(Information begins)

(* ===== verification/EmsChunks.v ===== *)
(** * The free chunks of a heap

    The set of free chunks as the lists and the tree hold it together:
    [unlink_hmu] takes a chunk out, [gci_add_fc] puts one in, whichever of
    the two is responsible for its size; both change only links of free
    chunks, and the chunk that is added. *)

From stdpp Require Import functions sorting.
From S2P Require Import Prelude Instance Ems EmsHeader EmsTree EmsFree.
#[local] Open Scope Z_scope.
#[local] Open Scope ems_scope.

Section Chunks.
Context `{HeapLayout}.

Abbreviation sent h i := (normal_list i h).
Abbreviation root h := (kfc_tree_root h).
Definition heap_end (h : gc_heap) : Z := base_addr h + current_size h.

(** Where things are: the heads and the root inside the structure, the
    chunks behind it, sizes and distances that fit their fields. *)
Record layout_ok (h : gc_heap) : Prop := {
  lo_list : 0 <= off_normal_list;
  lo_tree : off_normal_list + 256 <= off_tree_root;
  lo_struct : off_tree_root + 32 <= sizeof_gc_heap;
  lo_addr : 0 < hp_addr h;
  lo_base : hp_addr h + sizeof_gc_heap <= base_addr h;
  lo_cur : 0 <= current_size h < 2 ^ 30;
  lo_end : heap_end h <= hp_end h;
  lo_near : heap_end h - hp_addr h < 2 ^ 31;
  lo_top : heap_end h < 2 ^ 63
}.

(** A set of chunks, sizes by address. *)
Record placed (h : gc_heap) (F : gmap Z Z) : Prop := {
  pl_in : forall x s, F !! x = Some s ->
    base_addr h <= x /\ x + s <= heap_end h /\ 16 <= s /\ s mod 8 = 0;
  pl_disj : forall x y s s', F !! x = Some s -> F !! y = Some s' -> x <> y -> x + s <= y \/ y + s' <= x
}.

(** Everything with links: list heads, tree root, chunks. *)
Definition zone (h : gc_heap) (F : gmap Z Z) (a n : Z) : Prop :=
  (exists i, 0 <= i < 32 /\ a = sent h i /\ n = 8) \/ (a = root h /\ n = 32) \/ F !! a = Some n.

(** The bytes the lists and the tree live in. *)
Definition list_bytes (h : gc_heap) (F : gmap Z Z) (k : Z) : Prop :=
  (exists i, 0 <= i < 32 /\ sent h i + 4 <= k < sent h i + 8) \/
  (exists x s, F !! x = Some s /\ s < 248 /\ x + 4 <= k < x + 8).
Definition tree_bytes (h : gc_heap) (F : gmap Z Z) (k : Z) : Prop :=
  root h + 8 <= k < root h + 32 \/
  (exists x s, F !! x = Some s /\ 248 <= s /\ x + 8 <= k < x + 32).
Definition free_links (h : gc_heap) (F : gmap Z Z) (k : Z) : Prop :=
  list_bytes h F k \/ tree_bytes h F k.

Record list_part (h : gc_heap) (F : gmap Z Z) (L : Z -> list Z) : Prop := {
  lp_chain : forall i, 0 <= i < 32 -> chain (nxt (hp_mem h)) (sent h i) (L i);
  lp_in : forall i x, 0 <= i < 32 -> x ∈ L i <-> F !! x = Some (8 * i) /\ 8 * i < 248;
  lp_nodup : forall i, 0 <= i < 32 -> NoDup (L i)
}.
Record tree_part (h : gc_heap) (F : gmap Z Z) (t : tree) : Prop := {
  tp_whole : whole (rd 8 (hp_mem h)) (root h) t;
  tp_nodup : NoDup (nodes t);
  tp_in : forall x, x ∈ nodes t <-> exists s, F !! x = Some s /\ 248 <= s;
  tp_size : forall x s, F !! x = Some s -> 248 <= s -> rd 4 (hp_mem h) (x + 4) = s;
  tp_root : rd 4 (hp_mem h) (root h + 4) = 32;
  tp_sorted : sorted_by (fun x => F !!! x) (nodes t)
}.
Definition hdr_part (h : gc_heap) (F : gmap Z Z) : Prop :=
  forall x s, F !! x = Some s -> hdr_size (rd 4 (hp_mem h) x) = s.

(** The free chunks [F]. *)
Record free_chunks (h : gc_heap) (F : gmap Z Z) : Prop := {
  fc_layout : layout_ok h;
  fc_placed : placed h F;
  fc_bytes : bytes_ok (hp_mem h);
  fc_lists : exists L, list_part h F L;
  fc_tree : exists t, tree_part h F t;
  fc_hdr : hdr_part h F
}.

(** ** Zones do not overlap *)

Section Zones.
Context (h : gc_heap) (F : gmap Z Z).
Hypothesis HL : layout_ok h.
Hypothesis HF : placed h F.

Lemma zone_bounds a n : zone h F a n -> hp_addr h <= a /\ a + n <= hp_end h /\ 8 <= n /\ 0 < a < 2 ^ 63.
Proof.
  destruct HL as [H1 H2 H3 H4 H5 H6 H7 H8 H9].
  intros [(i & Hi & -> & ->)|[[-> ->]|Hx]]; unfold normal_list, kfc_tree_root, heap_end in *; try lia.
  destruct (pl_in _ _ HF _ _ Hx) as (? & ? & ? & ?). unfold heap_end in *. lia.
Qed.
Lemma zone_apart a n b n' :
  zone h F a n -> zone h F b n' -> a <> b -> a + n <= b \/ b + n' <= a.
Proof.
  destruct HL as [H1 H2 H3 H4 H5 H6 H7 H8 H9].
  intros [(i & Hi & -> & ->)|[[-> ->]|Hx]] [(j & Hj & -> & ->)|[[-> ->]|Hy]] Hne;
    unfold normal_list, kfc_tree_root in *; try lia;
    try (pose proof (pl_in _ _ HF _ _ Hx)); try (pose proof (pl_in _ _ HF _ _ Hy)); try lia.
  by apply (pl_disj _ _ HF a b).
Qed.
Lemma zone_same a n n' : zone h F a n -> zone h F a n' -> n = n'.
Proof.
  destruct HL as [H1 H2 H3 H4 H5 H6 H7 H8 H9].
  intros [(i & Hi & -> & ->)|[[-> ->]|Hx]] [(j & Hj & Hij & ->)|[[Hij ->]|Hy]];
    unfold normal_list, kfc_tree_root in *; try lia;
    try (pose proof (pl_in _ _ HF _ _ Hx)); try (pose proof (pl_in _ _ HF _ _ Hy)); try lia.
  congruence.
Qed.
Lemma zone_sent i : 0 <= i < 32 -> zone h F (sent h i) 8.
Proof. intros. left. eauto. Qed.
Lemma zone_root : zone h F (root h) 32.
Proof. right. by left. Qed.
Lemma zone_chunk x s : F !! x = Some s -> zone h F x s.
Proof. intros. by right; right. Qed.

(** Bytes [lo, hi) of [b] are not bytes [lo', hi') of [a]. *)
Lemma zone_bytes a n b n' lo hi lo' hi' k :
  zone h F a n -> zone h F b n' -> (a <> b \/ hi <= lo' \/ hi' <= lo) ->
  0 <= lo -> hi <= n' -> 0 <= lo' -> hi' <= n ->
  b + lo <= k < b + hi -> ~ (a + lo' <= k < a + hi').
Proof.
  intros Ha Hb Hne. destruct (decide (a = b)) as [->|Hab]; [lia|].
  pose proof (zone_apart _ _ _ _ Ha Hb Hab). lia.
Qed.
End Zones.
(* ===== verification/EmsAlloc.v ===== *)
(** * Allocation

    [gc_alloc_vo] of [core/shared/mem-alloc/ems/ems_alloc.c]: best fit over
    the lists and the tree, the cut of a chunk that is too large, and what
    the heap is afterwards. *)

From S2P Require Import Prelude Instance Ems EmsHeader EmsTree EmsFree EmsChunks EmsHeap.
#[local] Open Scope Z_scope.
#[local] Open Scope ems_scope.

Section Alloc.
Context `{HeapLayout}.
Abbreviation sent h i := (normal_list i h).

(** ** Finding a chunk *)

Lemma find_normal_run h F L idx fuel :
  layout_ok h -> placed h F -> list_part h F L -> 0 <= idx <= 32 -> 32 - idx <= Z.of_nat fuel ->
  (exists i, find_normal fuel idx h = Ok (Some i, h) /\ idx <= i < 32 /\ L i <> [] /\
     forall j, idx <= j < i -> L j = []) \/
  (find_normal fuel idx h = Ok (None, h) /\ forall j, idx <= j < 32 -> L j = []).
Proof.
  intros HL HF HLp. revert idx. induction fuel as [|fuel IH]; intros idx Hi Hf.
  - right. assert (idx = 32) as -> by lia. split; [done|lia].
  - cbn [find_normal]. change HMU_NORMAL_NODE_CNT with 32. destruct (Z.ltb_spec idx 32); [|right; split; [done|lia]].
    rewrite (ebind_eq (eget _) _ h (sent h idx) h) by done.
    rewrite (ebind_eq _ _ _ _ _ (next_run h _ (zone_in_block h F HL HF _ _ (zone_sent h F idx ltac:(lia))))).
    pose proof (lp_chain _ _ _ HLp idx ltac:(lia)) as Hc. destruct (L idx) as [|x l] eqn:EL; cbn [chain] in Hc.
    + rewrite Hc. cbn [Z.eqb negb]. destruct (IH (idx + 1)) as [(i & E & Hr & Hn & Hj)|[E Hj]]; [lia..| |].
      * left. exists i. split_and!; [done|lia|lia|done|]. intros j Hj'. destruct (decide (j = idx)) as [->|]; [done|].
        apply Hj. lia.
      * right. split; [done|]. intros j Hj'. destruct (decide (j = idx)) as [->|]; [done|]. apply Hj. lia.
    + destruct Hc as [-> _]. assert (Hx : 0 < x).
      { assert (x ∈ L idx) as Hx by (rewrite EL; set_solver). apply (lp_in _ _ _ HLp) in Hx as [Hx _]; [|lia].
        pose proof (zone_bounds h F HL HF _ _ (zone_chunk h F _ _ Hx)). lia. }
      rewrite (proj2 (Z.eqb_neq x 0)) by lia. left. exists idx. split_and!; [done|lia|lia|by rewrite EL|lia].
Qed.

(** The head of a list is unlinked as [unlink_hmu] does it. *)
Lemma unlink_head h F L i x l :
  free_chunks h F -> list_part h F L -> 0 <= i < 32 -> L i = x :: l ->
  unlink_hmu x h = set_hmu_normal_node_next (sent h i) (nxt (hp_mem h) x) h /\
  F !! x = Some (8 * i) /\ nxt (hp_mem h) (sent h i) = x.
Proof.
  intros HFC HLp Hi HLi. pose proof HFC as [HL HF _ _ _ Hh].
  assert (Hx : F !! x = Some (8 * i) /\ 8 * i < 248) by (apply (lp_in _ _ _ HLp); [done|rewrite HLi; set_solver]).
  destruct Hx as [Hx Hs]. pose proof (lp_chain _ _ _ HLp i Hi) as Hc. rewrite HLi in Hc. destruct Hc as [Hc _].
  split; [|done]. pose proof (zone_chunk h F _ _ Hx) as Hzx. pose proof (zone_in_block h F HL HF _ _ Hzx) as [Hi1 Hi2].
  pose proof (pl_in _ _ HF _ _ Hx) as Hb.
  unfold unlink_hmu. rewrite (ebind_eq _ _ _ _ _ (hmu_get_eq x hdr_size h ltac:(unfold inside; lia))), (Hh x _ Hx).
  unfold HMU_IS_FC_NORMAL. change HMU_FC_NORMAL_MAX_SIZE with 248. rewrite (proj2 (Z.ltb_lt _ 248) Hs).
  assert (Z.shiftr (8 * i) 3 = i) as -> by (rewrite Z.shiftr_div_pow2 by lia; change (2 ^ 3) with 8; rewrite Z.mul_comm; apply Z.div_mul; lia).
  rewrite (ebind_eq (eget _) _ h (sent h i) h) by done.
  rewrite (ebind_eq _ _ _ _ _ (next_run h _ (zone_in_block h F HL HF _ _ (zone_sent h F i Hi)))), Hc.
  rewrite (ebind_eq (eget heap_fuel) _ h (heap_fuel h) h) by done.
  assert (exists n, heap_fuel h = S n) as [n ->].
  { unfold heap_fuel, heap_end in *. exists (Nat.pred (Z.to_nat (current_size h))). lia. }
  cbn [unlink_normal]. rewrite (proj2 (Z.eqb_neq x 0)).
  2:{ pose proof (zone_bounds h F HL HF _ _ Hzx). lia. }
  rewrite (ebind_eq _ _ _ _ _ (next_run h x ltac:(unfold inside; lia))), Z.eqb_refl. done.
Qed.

(Information ends)
(Information begins)

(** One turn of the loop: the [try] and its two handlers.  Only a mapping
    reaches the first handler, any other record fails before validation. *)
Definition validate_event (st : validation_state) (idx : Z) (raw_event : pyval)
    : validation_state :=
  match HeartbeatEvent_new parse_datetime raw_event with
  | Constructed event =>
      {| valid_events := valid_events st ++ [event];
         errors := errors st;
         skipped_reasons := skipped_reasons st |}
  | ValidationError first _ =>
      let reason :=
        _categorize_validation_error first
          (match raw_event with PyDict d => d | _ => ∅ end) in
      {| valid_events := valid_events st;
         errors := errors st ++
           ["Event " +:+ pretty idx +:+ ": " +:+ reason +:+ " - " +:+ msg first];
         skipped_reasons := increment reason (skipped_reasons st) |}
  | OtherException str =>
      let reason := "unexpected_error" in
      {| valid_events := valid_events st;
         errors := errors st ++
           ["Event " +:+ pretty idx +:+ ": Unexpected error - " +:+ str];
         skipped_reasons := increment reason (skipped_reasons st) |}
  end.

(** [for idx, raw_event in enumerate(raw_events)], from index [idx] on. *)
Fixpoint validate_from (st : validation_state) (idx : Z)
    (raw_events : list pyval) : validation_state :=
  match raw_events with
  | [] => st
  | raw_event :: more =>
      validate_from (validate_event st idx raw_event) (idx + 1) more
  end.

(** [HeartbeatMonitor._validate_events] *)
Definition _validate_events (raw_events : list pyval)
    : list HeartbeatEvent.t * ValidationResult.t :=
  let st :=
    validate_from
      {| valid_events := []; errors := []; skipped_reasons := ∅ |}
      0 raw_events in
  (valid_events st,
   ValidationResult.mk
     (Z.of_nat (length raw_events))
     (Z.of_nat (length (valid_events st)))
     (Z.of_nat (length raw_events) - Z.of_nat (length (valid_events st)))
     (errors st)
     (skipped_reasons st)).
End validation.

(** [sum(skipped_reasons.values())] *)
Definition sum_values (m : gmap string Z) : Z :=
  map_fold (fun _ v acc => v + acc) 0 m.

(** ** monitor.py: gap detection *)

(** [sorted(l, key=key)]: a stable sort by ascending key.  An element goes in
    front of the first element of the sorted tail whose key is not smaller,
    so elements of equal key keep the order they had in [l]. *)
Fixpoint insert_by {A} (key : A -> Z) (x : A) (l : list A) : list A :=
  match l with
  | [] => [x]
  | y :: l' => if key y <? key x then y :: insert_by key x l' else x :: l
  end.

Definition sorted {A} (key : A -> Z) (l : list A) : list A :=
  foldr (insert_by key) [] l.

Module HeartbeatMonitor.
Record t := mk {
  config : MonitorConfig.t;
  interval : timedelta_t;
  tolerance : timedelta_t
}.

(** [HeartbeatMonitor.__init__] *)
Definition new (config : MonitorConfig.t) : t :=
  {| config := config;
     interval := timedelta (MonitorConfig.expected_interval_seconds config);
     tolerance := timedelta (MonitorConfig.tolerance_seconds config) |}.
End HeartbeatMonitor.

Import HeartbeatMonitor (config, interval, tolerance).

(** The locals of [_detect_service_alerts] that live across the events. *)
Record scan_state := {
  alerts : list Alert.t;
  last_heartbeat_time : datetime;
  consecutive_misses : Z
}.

(Information ends)

→ **Aim of the exercise**
Of all the entries above, retype exactly the lines from the line with "list HeartbeatEvent.t *" to the line with "(** ** monitor.py: gap detection *)", both included, and no others.

→ **Written reply**
    : list HeartbeatEvent.t * ValidationResult.t :=
  let st :=
    validate_from
      {| valid_events := []; errors := []; skipped_reasons := ∅ |}
      0 raw_events in
  (valid_events st,
   ValidationResult.mk
     (Z.of_nat (length raw_events))
     (Z.of_nat (length (valid_events st)))
     (Z.of_nat (length raw_events) - Z.of_nat (length (valid_events st)))
     (errors st)
     (skipped_reasons st)).
End validation.

(** [sum(skipped_reasons.values())] *)
Definition sum_values (m : gmap string Z) : Z :=
  map_fold (fun _ v acc => v + acc) 0 m.

(** ** monitor.py: gap detection *)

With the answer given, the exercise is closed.